*** Block opens ***
(* ===== verification/Prelude.v ===== *)
(** * A verification development of simply-snakes

    simply-snakes ([src/simply_snakes/snakes.py], with an older copy
    [src/snakes.py]) is a two-player Kivy game.  Two snake heads move over a
    play field and leave trails of rectangles behind them.  A round ends
    when a head hits a wall, the status bar, the other head or a trail.

    ** The program and how its parts interact

    - [Snake.collide_widget] (lines 93-125) is an AABB overlap test with a
      1-unit tolerance.  It handles a second widget of negative width or
      height.
    - [Snake] (lines 83-172) is a head.  Its state is position, size,
      direction, score and [trail], a reference to the Trail it grows.
      - [move(other)] advances the head by [direction * speed_scale], grows
        [self.trail] and returns whether a wall, the status bar, [other] or
        any Trail of [parent.trails] was hit (a head-on hit also gives
        [self] a point).
      - [on_direction] is the Kivy callback fired when the [direction]
        property changes.  It creates a Trail at the trailing edge of the
        head, adds it to the parent's children and appends it to
        [parent.trails].
    - [Trail] (lines 175-178) is a rectangle with a color.
    - [SnakesGame] (lines 16-80) owns both snakes, [trails] and the status
      bar.
      - [__init__] binds [_on_keyboard_down] to the window's keyboard, and
        [_keyboard_closed] unbinds it.
      - [_on_keyboard_down] assigns a heading unless it is the opposite of
        the current one.
      - [run] schedules [update] on the clock.  [update] moves snake 1,
        then snake 2 unless snake 1 collided, and scores and resets on a
        collision.
      - [reset] re-centres the heads, makes them idle and removes all
        Trails.
    - [SnakesApp.build] (lines 187-193) creates the game and runs it;
      [main] (lines 196-201) starts the application.
    - [src/setup.py] installs the package and a command [simply-snakes]
      that calls [main].
    - [src/snakes.py] is the first version of the same module: the same
      classes and methods, with [keyboard_closed]/[on_keyboard_down] named
      without the underscore and written for Python 3.

    ** Files, and how the model corresponds to the code

    - [Prelude] (this file):
      - boolean comparisons on [Q] for the code's tests (scope
        [snakes_scope]), their [BoolSpec] views and their [Proper]
        instances for [==];
      - the tactics [qlra], [qcase] and [qdecide];
      - the hint databases [snakes] and [snakes_rw];
      - Python's [list.remove] ([remove_first]) and the fact that removing
        every element of a list from a permutation of it leaves nothing.
    - [Python]: a monad for the statements of a Python method over a state:
      fall through ([Go]), [return] ([Return]) and uncaught exceptions
      ([Raise] of [AttributeError] or Kivy's [WidgetException]); [py_if],
      [py_for], method [call], a method of an attribute's object
      ([py_on]) and [exec] by the event loop.
    - [Geometry]: the class [Widget] (Kivy's x, y, width, height), [right],
      [top] and [collide_widget]/[collide_y], translated branch by branch;
      the setoid [wequiv] of widgets with [==] coordinates, for which the
      test is [Proper].
    - [Widgets]: the records [trail], [snake] and [game].
      - Python object identity is modelled by a store
        [heap : gmap nat trail] with a counter [next_id].
      - [Snake.trail] and [SnakesGame.trails] hold identities, so growing a
        snake's trail grows the element of the list: the aliasing of the
        source.
      - [children] holds the Trail widgets of the game, newest first as
        [add_widget] inserts them.
    - [Snake]: [speed_scale], [advance] (line 135), [grow_heap]
      (lines 136-138), [trail_hit] (lines 150-152), [move], [new_trail],
      [on_direction], and [set_direction].  [set_direction] models Kivy's
      assignment to a ReferenceListProperty: it dispatches [on_direction]
      only on a change.
    - [Game]: [steer] and [on_keyboard_down], [set_center],
      [remove_trail_widgets], [reset], [update], and the event loop [run]
      over [Tick] and [Key] events.
    - [Keyboard]: the keyboard plumbing and the application around the game
      ([sg_init], [keyboard_closed], [sg_run], [build]), as statements of
      the [Python] monad on a state [app]; Kivy's dispatch [app_handle],
      with the window's [request_keyboard] and [release_keyboard] (which
      clears the keyboard's callback before calling it);
      [sg_main], the model of [main] ([build], then the dispatch of the
      events); and [key_for], the key of each (snake, heading) pair.
    - [Packaging]: the [setup(...)] call of setup.py as a record
      [setup_py], setuptools' reading of an entry point ([parse_entry],
      with its round trip) and the resolution of the installed command to
      [sg_main].
    - [Invariants]: the well-formedness predicate [wf], the inductive
      [reachable], and preservation lemmas for every operation.
    - [StateMachine]: the spec's direction state machine [dir_trans], the
      discipline of the trail list [trail_discipline], and [frozen] Trails
      (no snake refers to them any more).
    - [Liveness]: the frame of a tick, quiet ticks, the bound on the
      length of a round, and [first_collision], the number of quiet ticks
      the clock runs before the first collision.
    - [Legacy]: every method of [src/snakes.py] translated statement by
      statement in the [Python] monad ([l_move], [l_on_direction],
      [l_reset], [l_update], ...), with attribute reads and writes through
      the object store, [Trail(...)] as allocation and Kivy's
      [add_widget]/[remove_widget] with their guards.  The invariant
      [allocated] says every Trail the methods reach is in the store.
    - [LegacyApp]: the application plumbing of [src/snakes.py] ([__init__],
      [keyboard_closed], [run], [build], the [__main__] guard), with Kivy's
      dispatch calling the [Legacy] methods on the game ([l_app_handle],
      [l_main]).
    - [Scenarios]: the 250 x 250 game of the spec and a few other concrete
      games, and one witness for each theorem with hypotheses.

    ** The theorems

    - Collision (Geometry): the test refines an interval specification
      ([collide_widget_spec]).  The tolerance boundary, the negative-size
      equivalence and symmetry for non-negative sizes also hold.
    - Snake:
      - [move_collided] characterises the collision report;
      - [move_score] characterises the head-on point;
      - [speed_scale_min] gives the speed scale.
    - Game:
      - refinement of the key handler to a table, no-reversal, and trail
        creation on a turn;
      - the state after [reset];
      - the three outcomes of [update] ([update_collision_order]):
        preemption of snake 2, a collision of snake 2 after snake 1's move,
        and a quiet tick; the double award on a head-on hit, by snake 1
        ([update_head_on]) or by snake 2 ([update_head_on_snake2]); the
        wall check pre-empting the head-on point ([update_wall_preempts]);
      - movement over quiet ticks ([ticks_advance]).
    - Keyboard: the round trip of the key map ([key_roundtrip]); the
      application runs the event loop of the game ([app_refines_loop]);
      keys are ignored after the keyboard is released; [main] never raises,
      because Kivy clears the keyboard's callback before calling
      [_keyboard_closed], and it keeps the attribute, the binding and the
      callback in agreement ([main_never_raises]).
    - Invariants:
      - every reachable game is well formed ([wf_reachable], by rule
        induction);
      - directions stay valid;
      - a heading snake's own trail never triggers its collision
        ([own_trail_safe]);
      - scores never decrease and grow by at most one per tick.
    - StateMachine: every event moves each direction along [dir_trans]
      ([direction_state_machine]); a frozen Trail never changes again; the
      trail list only grows within a round and only a tick with a collision
      empties it; two keys before one tick reverse a snake, which then runs
      into its own trail ([reversal_collides]).
    - Liveness: with no key pressed, a round with a moving snake ends, and
      some snake scores, within a bound of ticks ([round_ends]); the clock
      reaches the first colliding tick, and [first_collision] returns it
      ([round_terminates]); a tick awards points exactly when it collides
      ([score_iff_collision]).
    - Legacy: the legacy copy raises nothing on reachable games and computes
      the same games as the functional model ([legacy_refines],
      [legacy_no_exception]); its [move], [on_direction] and
      [collide_widget], [reset] and [on_keyboard_down] are equivalent to
      the functional ones.  So every
      theorem above also holds of [src/snakes.py].  At the application
      level, the legacy [__main__] and the package's [main] agree on every
      sequence of events, exceptions included ([legacy_app_refines]).
    - Packaging: the only command setup.py installs is simply-snakes, and
      it runs [sg_main] ([installed_simply_snakes]); the entry point syntax
      round-trips.

    ** Bounds and modelling choices

    - Python floats are exact rationals [Q]; IEEE rounding is not
      modelled.  The code only adds, and divides by the constants 250, 3
      and 2.  Equalities of coordinates are stated with [==].
    - Directions are pairs of [Z], as Kivy's [NumericProperty] stores
      them.  Scores are [nat]: they start at 0 and are only incremented.
    - No operation of the program needs fuel.  Every operation is
      structural, a method's loops run over the list the loop header
      evaluated, and a run is a fold over a finite list of events.
      [quiet g n] tests the next [n] ticks for collisions.  The clock that
      calls [update] forever is [first_collision g fuel], which looks for
      the first collision within [fuel] ticks; [round_terminates] shows
      that fuel [n + 1] always finds it.  The bound of [round_ends] is [n + 1] ticks
      for any [n] with [max(width, status bar) <= n * speed_scale]: the
      head crosses the whole field in [n] ticks.  The concrete runs are at
      most 80 ticks, the first wall hit of the scenario game; longer runs
      only repeat the same steps.
    - A Python exception that escapes a callback ends the run ([l_run] and
      [app_run] return it).

    ** Not modelled

    - Rendering: canvas, colors as drawn, and the .kv layout, which is not
      among the sources.  The initial game is [init_game], with the
      layout's sizes and positions as parameters.
    - The 1/60 s clock period and the unused [dt].  Window resizing: the
      sizes come from the .kv layout, which is not among the sources; the
      game's size is read on every tick but does not change in a run.
    - [Config.set('kivy', 'exit_on_escape', '0')]: it changes Kivy's
      global configuration and no state of the game.
    - setuptools itself: building and installing the distribution.  Only
      the reading of the entry point is modelled.

    ** Possible extensions

    - A general theorem for U-turns made of two quarter turns less than a
      head apart, with ticks between them; [reversal_collides] covers the
      case of two keys within one tick.
    - Iris specifications of the methods of [Legacy] over a heap of
      Python objects, instead of the explicit store [heap].
*)

From stdpp Require Export base list gmap strings.
From Stdlib Require Export ZArith QArith Qminmax Lqa.

Declare Scope snakes_scope.
Delimit Scope snakes_scope with snk.

(** ** Boolean comparisons on rationals, as the code's [if] tests use them *)

Definition Qltb (a b : Q) : bool := negb (Qle_bool b a).

Notation "a <=? b" := (Qle_bool a b) : snakes_scope.
Notation "a <? b" := (Qltb a b) : snakes_scope.

Open Scope Q_scope.
Open Scope snakes_scope.

Lemma Qle_bool_true_iff (a b : Q) : (a <=? b) = true <-> a <= b.
Proof. apply Qle_bool_iff. Qed.

Lemma Qle_bool_false_iff (a b : Q) : (a <=? b) = false <-> b < a.
Proof.
  split.
  - intros H. apply Qnot_le_lt. intros Hle. apply Qle_bool_iff in Hle. congruence.
  - intros H. destruct (a <=? b) eqn:E; [|done].
    apply Qle_bool_iff in E. exfalso. apply (Qlt_not_le _ _ H E).
Qed.

Lemma Qltb_true_iff (a b : Q) : (a <? b) = true <-> a < b.
Proof. unfold Qltb. rewrite negb_true_iff. apply Qle_bool_false_iff. Qed.

Lemma Qltb_false_iff (a b : Q) : (a <? b) = false <-> b <= a.
Proof. unfold Qltb. rewrite negb_false_iff. apply Qle_bool_true_iff. Qed.

(** The code's comparisons read rationals up to [==]: setoid rewriting
    with [==] facts goes through them ([Qle_bool] has the Standard
    Library's [Qleb_comp]). *)
#[export] Instance Qltb_comp : Proper (Qeq ==> Qeq ==> eq) Qltb.
Proof. intros a a' Ha b b' Hb. unfold Qltb. by rewrite Ha, Hb. Qed.

(** A view of a comparison as the case analysis the proofs need. *)
Lemma Qltb_spec (a b : Q) : BoolSpec (a < b) (b <= a) (a <? b).
Proof.
  destruct (a <? b) eqn:E; constructor.
  - by apply Qltb_true_iff.
  - by apply Qltb_false_iff.
Qed.

Lemma Qle_bool_spec (a b : Q) : BoolSpec (a <= b) (b < a) (a <=? b).
Proof.
  destruct (a <=? b) eqn:E; constructor.
  - by apply Qle_bool_true_iff.
  - by apply Qle_bool_false_iff.
Qed.

(** Division by a positive literal is multiplication by its inverse, which
    [lra] reads as a constant. *)
Lemma Qdiv_pos_const (x : Q) (p : positive) : x / (Zpos p # 1) = x * (1 # p).
Proof. reflexivity. Qed.

Create HintDb snakes.
Create Rewrite HintDb snakes_rw.
#[export] Hint Rewrite Qltb_true_iff Qltb_false_iff Qle_bool_true_iff
  Qle_bool_false_iff orb_true_iff orb_false_iff andb_true_iff andb_false_iff
  : snakes_rw.

(** [qlra] closes linear goals over [Q], and equivalences of them, once the
    integers under [inject_Z] are literals. *)
Ltac qlra :=
  rewrite ?Qdiv_pos_const in *; unfold inject_Z in *;
  lazymatch goal with
  | |- _ <-> _ => split; intros; lra
  | _ => lra
  end.

(** [qdecide] proves a comparison of closed rationals by evaluation. *)
Ltac qdecide :=
  first [ apply Qle_bool_true_iff | apply Qltb_true_iff | apply Qeq_bool_iff ];
  vm_compute; reflexivity.

(** [qcase] splits on every comparison of the goal. *)
Ltac qcase :=
  repeat match goal with
  | |- context [?a <? ?b] => destruct (Qltb_spec a b)
  | |- context [?a <=? ?b] => destruct (Qle_bool_spec a b)
  end.

(** An early [return True] in front of the rest of a function. *)
Lemma snd_if_true {A} (b : bool) (x : A) (r : A * bool) :
  snd (if b then (x, true) else r) = true <-> b = true \/ snd r = true.
Proof. destruct b; cbn; intuition congruence. Qed.

(** ** Python's [list.remove] on object identities

    [remove_first x l] removes the first occurrence of [x]; Kivy's
    [remove_widget] checks membership first, so an absent [x] leaves the
    list unchanged, as here. *)
Fixpoint remove_first (x : nat) (l : list nat) : list nat :=
  match l with
  | [] => []
  | y :: l' => if decide (x = y) then l' else y :: remove_first x l'
  end.

Lemma remove_first_perm (x : nat) (l : list nat) :
  x ∈ l -> l ≡ₚ x :: remove_first x l.
Proof.
  induction l as [|y l IH]; simpl; intros Hx; [set_solver|].
  case_decide as Hxy; [by subst|].
  rewrite elem_of_cons in Hx. destruct Hx as [->|Hx]; [done|].
  rewrite (IH Hx) at 1. apply Permutation_swap.
Qed.

(** Removing, one by one, every element of [l] from a permutation of [l]
    leaves the empty list. *)
Lemma fold_remove_first_perm (l m : list nat) :
  m ≡ₚ l -> foldl (fun c x => remove_first x c) m l = [].
Proof.
  revert m. induction l as [|x l IH]; simpl; intros m Hm.
  - by apply Permutation_nil_r.
  - apply IH. assert (Hx : x ∈ m) by (rewrite Hm; set_solver).
    apply (Permutation_cons_inv (a:=x)).
    by rewrite <- remove_first_perm.
Qed.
*** Block closes ***
GOAL OF THE EXERCISE. What you give back must be the stretch above, starting at the line with "vm_compute; reflexivity." and ending at the line with "Lemma fold_remove_first_perm (l", copied exactly.

ANSWER BELOW.
  vm_compute; reflexivity.

(** [qcase] splits on every comparison of the goal. *)
Ltac qcase :=
  repeat match goal with
  | |- context [?a <? ?b] => destruct (Qltb_spec a b)
  | |- context [?a <=? ?b] => destruct (Qle_bool_spec a b)
  end.

(** An early [return True] in front of the rest of a function. *)
Lemma snd_if_true {A} (b : bool) (x : A) (r : A * bool) :
  snd (if b then (x, true) else r) = true <-> b = true \/ snd r = true.
Proof. destruct b; cbn; intuition congruence. Qed.

(** ** Python's [list.remove] on object identities

    [remove_first x l] removes the first occurrence of [x]; Kivy's
    [remove_widget] checks membership first, so an absent [x] leaves the
    list unchanged, as here. *)
Fixpoint remove_first (x : nat) (l : list nat) : list nat :=
  match l with
  | [] => []
  | y :: l' => if decide (x = y) then l' else y :: remove_first x l'
  end.

Lemma remove_first_perm (x : nat) (l : list nat) :
  x ∈ l -> l ≡ₚ x :: remove_first x l.
Proof.
  induction l as [|y l IH]; simpl; intros Hx; [set_solver|].
  case_decide as Hxy; [by subst|].
  rewrite elem_of_cons in Hx. destruct Hx as [->|Hx]; [done|].
  rewrite (IH Hx) at 1. apply Permutation_swap.
Qed.

(** Removing, one by one, every element of [l] from a permutation of [l]
    leaves the empty list. *)
Lemma fold_remove_first_perm (l m : list nat) :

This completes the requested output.